### About this exercise
Which lines make up the answer? Those from the line with "let '(t, err) := NetworkAdapter_Close" through the end of the data; reproduce them exactly.

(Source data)
------------------------------

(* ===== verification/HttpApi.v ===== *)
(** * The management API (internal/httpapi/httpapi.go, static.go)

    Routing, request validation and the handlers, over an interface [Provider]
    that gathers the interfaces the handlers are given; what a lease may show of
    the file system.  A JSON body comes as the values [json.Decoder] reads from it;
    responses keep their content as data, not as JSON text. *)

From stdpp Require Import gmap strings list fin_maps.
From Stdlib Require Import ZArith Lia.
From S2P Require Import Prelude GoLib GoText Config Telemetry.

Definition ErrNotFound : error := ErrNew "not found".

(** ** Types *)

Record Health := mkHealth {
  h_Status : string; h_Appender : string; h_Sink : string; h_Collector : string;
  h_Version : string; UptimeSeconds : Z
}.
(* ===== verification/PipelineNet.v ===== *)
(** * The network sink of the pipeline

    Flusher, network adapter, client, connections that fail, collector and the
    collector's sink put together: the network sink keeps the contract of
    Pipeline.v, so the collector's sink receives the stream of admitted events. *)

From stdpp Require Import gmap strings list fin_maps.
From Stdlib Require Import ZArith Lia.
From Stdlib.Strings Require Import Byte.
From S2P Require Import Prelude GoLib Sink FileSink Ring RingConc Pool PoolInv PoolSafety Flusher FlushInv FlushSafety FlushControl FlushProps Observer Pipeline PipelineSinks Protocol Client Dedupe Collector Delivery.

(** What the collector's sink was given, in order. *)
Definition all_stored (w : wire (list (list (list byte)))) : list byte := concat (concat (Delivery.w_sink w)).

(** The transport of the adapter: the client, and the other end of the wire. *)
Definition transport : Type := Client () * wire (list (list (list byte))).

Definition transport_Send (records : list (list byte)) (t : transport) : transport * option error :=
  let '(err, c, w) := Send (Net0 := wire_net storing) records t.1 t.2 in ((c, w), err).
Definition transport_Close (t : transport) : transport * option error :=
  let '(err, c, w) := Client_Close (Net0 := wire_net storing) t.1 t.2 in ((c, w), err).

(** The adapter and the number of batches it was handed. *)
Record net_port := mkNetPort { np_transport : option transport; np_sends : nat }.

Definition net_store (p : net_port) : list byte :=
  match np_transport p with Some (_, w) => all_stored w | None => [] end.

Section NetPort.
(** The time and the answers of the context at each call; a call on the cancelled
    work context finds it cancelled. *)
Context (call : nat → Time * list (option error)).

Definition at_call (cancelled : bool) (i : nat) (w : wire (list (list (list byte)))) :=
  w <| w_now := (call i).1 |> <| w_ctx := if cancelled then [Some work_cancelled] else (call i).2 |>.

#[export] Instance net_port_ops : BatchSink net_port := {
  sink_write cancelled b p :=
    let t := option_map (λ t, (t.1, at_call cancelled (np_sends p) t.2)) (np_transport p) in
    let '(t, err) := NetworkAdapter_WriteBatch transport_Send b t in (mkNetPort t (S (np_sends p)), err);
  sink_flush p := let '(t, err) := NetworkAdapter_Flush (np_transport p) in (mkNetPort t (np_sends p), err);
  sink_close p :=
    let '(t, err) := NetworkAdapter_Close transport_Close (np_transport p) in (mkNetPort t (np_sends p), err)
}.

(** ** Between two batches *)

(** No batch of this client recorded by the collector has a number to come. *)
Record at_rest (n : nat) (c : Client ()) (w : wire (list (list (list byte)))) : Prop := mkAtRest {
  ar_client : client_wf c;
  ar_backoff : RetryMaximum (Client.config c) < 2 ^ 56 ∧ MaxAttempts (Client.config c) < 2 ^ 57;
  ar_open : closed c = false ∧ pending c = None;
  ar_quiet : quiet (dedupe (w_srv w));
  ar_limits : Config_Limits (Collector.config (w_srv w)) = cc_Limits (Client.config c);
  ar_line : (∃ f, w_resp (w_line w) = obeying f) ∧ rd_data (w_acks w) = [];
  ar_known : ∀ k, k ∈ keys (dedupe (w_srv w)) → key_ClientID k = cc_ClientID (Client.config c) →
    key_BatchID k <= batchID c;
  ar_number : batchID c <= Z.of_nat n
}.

------------------------------

### The answer
    let '(t, err) := NetworkAdapter_Close transport_Close (np_transport p) in (mkNetPort t (np_sends p), err)
}.

(** ** Between two batches *)

(** No batch of this client recorded by the collector has a number to come. *)
Record at_rest (n : nat) (c : Client ()) (w : wire (list (list (list byte)))) : Prop := mkAtRest {
  ar_client : client_wf c;
  ar_backoff : RetryMaximum (Client.config c) < 2 ^ 56 ∧ MaxAttempts (Client.config c) < 2 ^ 57;
  ar_open : closed c = false ∧ pending c = None;
  ar_quiet : quiet (dedupe (w_srv w));
  ar_limits : Config_Limits (Collector.config (w_srv w)) = cc_Limits (Client.config c);
  ar_line : (∃ f, w_resp (w_line w) = obeying f) ∧ rd_data (w_acks w) = [];
  ar_known : ∀ k, k ∈ keys (dedupe (w_srv w)) → key_ClientID k = cc_ClientID (Client.config c) →
    key_BatchID k <= batchID c;
  ar_number : batchID c <= Z.of_nat n
}.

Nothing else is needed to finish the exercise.